15-259/559 Probability and Computing (PnC) 12 Units, SPRING 2026
Where probability meets chocolate!
Probability theory has become indispensable in computer science:
It is at the core of artificial intelligence and machine learning,
which require decision making under uncertainty.
It is integral to CS theory, where probabilistic analysis and randomization form the basis of many algorithms.
It is a central part of
performance modeling in computer networks and systems, where
probability is used to predict delays, schedule resources, and
provision capacity.
This course gives an introduction to probability as it is used in computer science theory and practice,
drawing on applications and current research developments as motivation and context.
TEXTBOOK FOR CLASS
The course textbook is Introduction to Probability for Computing, 2024. The book is freely available here: www.probabilitybook.org . We will cover Chapters 1-18 of this book and parts of Chapter 19.
Discrete & Continuous Probability
Probability on events.
Discrete and continuous random variables.
Conditioning and Bayes.
Variance and higher moments.
Laplace transforms and z-transforms.
Gaussians and Central Limit Theorem.
Tails and stochastic dominance.
Systems Modeling
Heavy-tailed distributions.
Poisson processes.
Simulation of random variables.
Event-driven simulation.
Statistics
Estimators for mean and variance.
Maximum likelihood estimation (MLE).
MAP estimation.
Bayesian statistical inference.
Confidence intervals.
If you like this class, consider taking the follow-on class with the same textbook: 15-359 PnC II.

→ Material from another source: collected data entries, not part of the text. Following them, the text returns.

(** The first message arrives after the second: both are printed. *)
Lemma next_id_printed_witness :
  Receiver.stdout
    (exec (Receiver.run sample_loads utf8_strict
             [(data_text "2" "CD" "135", peer);
              (data_text "1" "AB" "131", peer)])
          Receiver.init)
  = [JStr (py "AB"); JStr (py "CD")].
Proof.
  set (r := exec (Receiver.run_conn sample_loads utf8_strict
                    (data_text "2" "CD" "135") peer) Receiver.init).
  assert (R : Receiver.reachable sample_loads utf8_strict r)
    by (apply Receiver.reachable_conn, Receiver.reachable_init).
  assert (P0 : Receiver.printed_id r = 0) by (vm_compute; reflexivity).
  assert (E : dict_find (JInt 1) (Receiver.received_msgs r) = None)
    by (vm_compute; reflexivity).
  assert (Hk : key_int (JInt 1) = Some (Receiver.printed_id r + 1))
    by (rewrite P0; reflexivity).
  destruct (next_id_printed sample_loads utf8_strict
              (data_text "1" "AB" "131") peer r _ _ (JStr (py "AB"))
              R (or_introl P0) first_message_accepted Hk E eq_refl eq_refl)
    as (_ & A).
  assert (X : exec (Receiver.run sample_loads utf8_strict
                      [(data_text "2" "CD" "135", peer);
                       (data_text "1" "AB" "131", peer)]) Receiver.init
              = exec (Receiver.run_conn sample_loads utf8_strict
                        (data_text "1" "AB" "131") peer) r)
    by (vm_compute; reflexivity).
  rewrite X, A. vm_compute. reflexivity.
Defined.

Lemma chunk_round_trip_witness :
  Sender.msgs_waiting_ack
    (exec (Sender.on_socket sample_loads (ack_text "1"))
          (exec (Sender.on_stdin (py "AB")) (Sender.init burst_clock)))
  = [] /\
  Receiver.sent
    (exec (Receiver.run_conn sample_loads utf8_strict
             (data_text "1" "AB" "131") peer)
          Receiver.init) = [ack_msg (JInt 1)].
Proof.
  assert (Hne : py "AB" <> []) by discriminate.
  assert (H1 : sample_loads (data_text "1" "AB" "131")
               = inr (last (Sender.wire
                              (exec (Sender.on_stdin (py "AB"))
                                    (Sender.init burst_clock))) JNull))
    by (vm_compute; reflexivity).
  assert (H2 : sample_loads (ack_text "1")
               = inr (last (Receiver.sent
                              (exec (Receiver.run_conn sample_loads
                                       utf8_strict
                                       (data_text "1" "AB" "131") peer)
                                    Receiver.init)) JNull))
    by (vm_compute; reflexivity).
  destruct (chunk_round_trip sample_loads utf8_strict (py "AB")
              (data_text "1" "AB" "131") (ack_text "1") peer
              (Sender.init burst_clock) Receiver.init
              (Sender.reachable_init sample_loads burst_clock)
              (Forall_nil _) Hne eq_refl H1 H2)
    as (A & _ & _ & B & _).
  split; [exact B|exact A].
Defined.
Inductive outcome (A : Type) : Type :=
| Return (a : A)
| Raise (e : exn).
Arguments Return {A} a.
Arguments Raise {A} e.

Definition is_application_error (e : exn) : bool :=
match e with ApplicationError _ _ _ => true | _ => false end.

Definition is_domain_exception (e : exn) : bool :=
match e with DomainException _ _ _ => true | _ => false end.

(** Exceptions without state. *)
Definition obind {A B} (m : outcome A) (k : A -> outcome B) : outcome B :=
match m with
| Return a => k a
| Raise e => Raise e
end.

Notation "'try!' x ':=' m 'in' k" := (obind m (fun x => k))
  (at level 10, x name, m at level 100, k at level 200).

(* ===================================================================== *)
(** ** Domain layer: value objects (domain/user/value_objects.py) *)
(* ===================================================================== *)

Module ValueObjects.

(** [[a-zA-Z0-9_]] *)
Definition word_char (c : ascii) : bool :=
  Str.is_lower_ascii c || Str.is_upper_ascii c || Str.is_digit c ||
  Ascii.eqb c "_".

(** [[a-zA-Z0-9._%+-]] *)
Definition local_char (c : ascii) : bool :=
  Str.is_lower_ascii c || Str.is_upper_ascii c || Str.is_digit c ||
  Ascii.eqb c "." || Ascii.eqb c "_" || Ascii.eqb c "%" ||
  Ascii.eqb c "+" || Ascii.eqb c "-".

(** [[a-zA-Z0-9.-]] *)
Definition domain_char (c : ascii) : bool :=
  Str.is_lower_ascii c || Str.is_upper_ascii c || Str.is_digit c ||
  Ascii.eqb c "." || Ascii.eqb c "-".

(** [[a-zA-Z]] *)
Definition alpha_char (c : ascii) : bool :=
  Str.is_lower_ascii c || Str.is_upper_ascii c.

(** [^[a-zA-Z0-9_]+( [a-zA-Z0-9_]+)*$] *)
Definition username_pattern : Re.regex :=
  Re.Seq (Re.Plus (Re.Cls word_char))
         (Re.Star (Re.Seq (Re.Lit " ") (Re.Plus (Re.Cls word_char)))).

(** [^[a-zA-Z0-9._%+-]+@[a-zA-Z0-9.-]+\.[a-zA-Z]{2,}$] *)
Definition email_pattern : Re.regex :=
  Re.Seq (Re.Plus (Re.Cls local_char))
    (Re.Seq (Re.Lit "@")
      (Re.Seq (Re.Plus (Re.Cls domain_char))
        (Re.Seq (Re.Lit ".")
          (Re.Seq (Re.Cls alpha_char)
            (Re.Seq (Re.Cls alpha_char) (Re.Star (Re.Cls alpha_char))))))).

Record Email : Type := mkEmail { email_value : string }.
Record Username : Type := mkUsername { username_value : string }.

(** [Email(value)]: the dataclass constructor followed by [__post_init__]. *)
Definition Email_new (value : string) : outcome Email :=
  if negb (Str.truthy value) then Raise (ValueError "Email cannot be empty")
  else if negb (Re.match_anchored email_pattern value)
  then Raise (ValueError "Invalid email format")
  else Return (mkEmail (Str.strip (Str.lower value))).

(** [Username(value)]. *)
Definition Username_new (value : string) : outcome Username :=
  if negb (Str.truthy value) then Raise (ValueError "Username cannot be empty")
  else if negb (Re.match_anchored username_pattern value)
  then Raise (ValueError "Invalid username format")
  else Return (mkUsername value).
(** What [decodeQuantum] returns: the input left from the new index
    [nsi] on, the bytes written to [dst] (their number is [n]) and the
    error. *)
Record quantum : Type := Quantum {
  q_rest : list ascii;
  q_nsi : Z;
  q_out : list ascii;
  q_err : option error
}.

(** "Convert 4x 6bit source bytes into 3 bytes": the [dlen - 1] bytes of
    a quantum of [dlen] characters ([StdEncoding] is not strict). *)
Definition convert (dbuf : list Z) : list ascii :=
  let d (i : nat) := nth i dbuf 0 in
  let val := Z.lor (Z.lor (Z.lor (Z.shiftl (d 0%nat) 18) (Z.shiftl (d 1%nat) 12))
                          (Z.shiftl (d 2%nat) 6)) (d 3%nat) in
  take (length dbuf - 1)
       [byte_of_Z (Z.shiftr val 16); byte_of_Z (Z.shiftr val 8); byte_of_Z val].

(** The end of a padded quantum: newlines are skipped and anything after
    them is trailing garbage. *)
Definition padded_end (rest : list ascii) (si : Z) (dbuf : list Z) : quantum :=
  let '(r, s) := skip_newlines rest si in
  Quantum r s (convert dbuf)
          (match r with [] => None | _ => Some (CorruptInputError s) end).

(** [decodeQuantum(dst, src, si)]; [src] is the input from [si] on and
    [dbuf] holds the [j] values read so far. *)
Fixpoint decodeQuantum (src : list ascii) (si : Z) (dbuf : list Z) : quantum :=
  match src with
  | [] =>
      match dbuf with
      | [] => Quantum [] si [] None
      | _ => Quantum [] si [] (Some (CorruptInputError (si - Z.of_nat (length dbuf))))
      end
  | c :: rest =>
      let si := si + 1 in
      let out := decodeMap c in
      if negb (out =? 255) then
        let dbuf := dbuf ++ [out] in
        if (length dbuf =? 4)%nat then Quantum rest si (convert dbuf) None
        else decodeQuantum rest si dbuf
      else if is_newline c then decodeQuantum rest si dbuf
      else if negb (Ascii.eqb c padChar) then
        Quantum rest si [] (Some (CorruptInputError (si - 1)))
      else
        match length dbuf with
        | 0%nat | 1%nat => Quantum rest si [] (Some (CorruptInputError (si - 1)))
        | 2%nat =>
            let '(rest2, si2) := skip_newlines rest si in
            match rest2 with
            | [] => Quantum [] si2 [] (Some (CorruptInputError si2))
            | c2 :: rest3 =>
                if negb (Ascii.eqb c2 padChar) then
                  Quantum rest2 si2 [] (Some (CorruptInputError (si2 - 1)))
                else padded_end rest3 (si2 + 1) dbuf
            end
        | _ => padded_end rest si dbuf
        end
  end.

(** The loop of [enc.Decode]; a quantum consumes a character, so the
    length of the input is fuel enough. *)
Fixpoint Decode (fuel : nat) (src : list ascii) (si : Z) (dst : list ascii)
    : list ascii * option error :=
  match fuel with
  | O => (dst, None)
  | S fuel' =>
      match src with
      | [] => (dst, None)
      | _ =>
          let q := decodeQuantum src si [] in
          match q_err q with
          | Some e => (dst ++ q_out q, Some e)
          | None => Decode fuel' (q_rest q) (q_nsi q) (dst ++ q_out q)
          end
      end
  end.

(** [StdEncoding.DecodeString]. *)
Definition DecodeString (s : string) : list ascii * option error :=
  Decode (String.length s) (bytes_of_string s) 0 [].

End base64.

(** ** Items and the lexer *)

(** The kinds of items the lexer sends, as [parse] and the tests name
    them. *)
Inductive itemType : Type :=
| itemError
| itemEOF
| itemDataPrefix
| itemMediaType
| itemMediaSep
| itemMediaSubType
| itemParamSemicolon
| itemParamAttr
| itemParamEqual
| itemLeftStringQuote
| itemRightStringQuote
| itemParamVal
| itemBase64Enc
| itemDataComma
| itemData.

Global Instance itemType_eq_dec : EqDecision itemType.
Proof. solve_decision. Defined.

Record item : Type := mkItem { t : itemType; val : string }.

Global Instance item_eq_dec : EqDecision item.
Proof. solve_decision. Defined.

(** Modelled from the spec: [item.String], declared with the lexer, which
    is not among the sources. The spec gives it for an Error item only,
    "the token's message", and [parse] calls it on Error items only; that
    case is the one modelled. *)
Definition item_String (i : item) : string := val i.

(** Modelled from the spec: the constant [dataPrefix] of the lexer, the
    "literal data:" that state 1 expects. *)
Definition dataPrefix : string := "data:".

(** Modelled from the spec: "letters, digits", the part the two
    character classes of the lexer share. *)
Definition isLetterOrDigit (c : ascii) : bool :=
  in_range "a" "z" c || in_range "A" "Z" c || in_range "0" "9" c.

(** Modelled from the spec: the token charset of the lexer, "letters,
    digits, and + - .". *)
Definition isTokenChar (c : ascii) : bool :=
  isLetterOrDigit c || Ascii.eqb c "+" || Ascii.eqb c "-" || Ascii.eqb c ".".

(** Modelled from the spec: the charset of an attribute name, "letters,
    digits, -". *)
Definition isAttrChar (c : ascii) : bool :=
  isLetterOrDigit c || Ascii.eqb c "-".

(** [acc] with [c] added at its end. *)
Definition snoc (acc : string) (c : ascii) : string :=
  acc ++ String c EmptyString.
(** * SmartRefferal: model acquisition, integrity verification and the
      encrypted local cache

    A shallow embedding of [src/lib/crypto.ts], [src/lib/storage.ts],
    [src/lib/capabilities.ts] and [src/lib/model-manager.ts], of the runtime
    instances and the fallback heuristics of [src/lib/wasm-runtime.ts], and
    of the licence check of [scripts/verfiy-model-licenses.js].

    Conventions of the embedding:
    - a [Blob] or [Uint8Array] is a [list byte];
    - byte counters that the code only ever adds array lengths to are [Z];
      every other JavaScript number is a [number]: an exact rational, one of
      the two infinities, or NaN (the rounding of IEEE doubles is not
      modelled, nor is the sign of zero);
    - identifiers, checksums, URLs and messages are [string]s of 8-bit code
      units; the plaintext handled by [encrypt]/[decrypt] is a sequence of
      UTF-16 code units ([ustring]);
    - the IndexedDB object stores are [gmap]s keyed by their key path;
    - [await]ed calls are sequenced; a rejected promise is the [Throw]
      outcome of the error monad below;
    - the platform (Web Crypto, [fetch], [navigator.storage]) is either
      implemented after its standard (SHA-256, base64, UTF-8) or passed
      in as an argument ([fetch], the storage estimate, the navigator,
      AES-GCM, PBKDF2, [JSON] on referrals);
    - the module variables of [wasm-runtime.ts] are a [Runtime] that the
      functions take and give back. *)

From Stdlib Require Import ZArith QArith Qcanon Lia List DecimalString.
From Stdlib.Strings Require Import Byte Ascii String.
From Stdlib Require Import ZifyNat.
From stdpp Require Import gmap strings list.

Local Open Scope Z_scope.

(* ===================================================================== *)
(** * Bytes *)
(* ===================================================================== *)

Definition byte_val (b : byte) : Z := Z.of_N (Byte.to_N b).

Definition byte_of_Z (z : Z) : byte :=
  match Byte.of_N (Z.to_N (z mod 256)) with
  | Some b => b
  | None => x00
  end.

Definition Blob : Type := list byte.
Definition Uint8Array : Type := list byte.

(* ===================================================================== *)
(** * SHA-256 (FIPS 180-4), the digest behind [crypto.subtle.digest] *)
(* ===================================================================== *)

Module SHA256.

Definition w32 (x : Z) : Z := x mod 2 ^ 32.

Definition rotr (n x : Z) : Z :=
  w32 (Z.lor (Z.shiftr x n) (Z.shiftl x (32 - n))).

Definition Ch (x y z : Z) : Z :=
  Z.lxor (Z.land x y) (Z.land (Z.lxor x (2 ^ 32 - 1)) z).

Definition Maj (x y z : Z) : Z :=
  Z.lxor (Z.lxor (Z.land x y) (Z.land x z)) (Z.land y z).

That class covers Chapters 18-27:
Chernoff bounds, Hoeffding Bounds, Balls-and-Bins Problems,
Hashing, Randomized Algorithms, Discrete-Time Markov Chains, Ergodicity Theory.
CLASS/RECITATION TIMES:
Lectures: TUESDAY and THURSDAY 12:30 pm - 1:50 pm, TEP 1403
Recitations:
A: FRIDAY 9:00 am - 9:50 am, PH A19A, TA: TBD
B: FRIDAY 1:00 pm - 1:50 pm, WEH 8427, TA: George Liu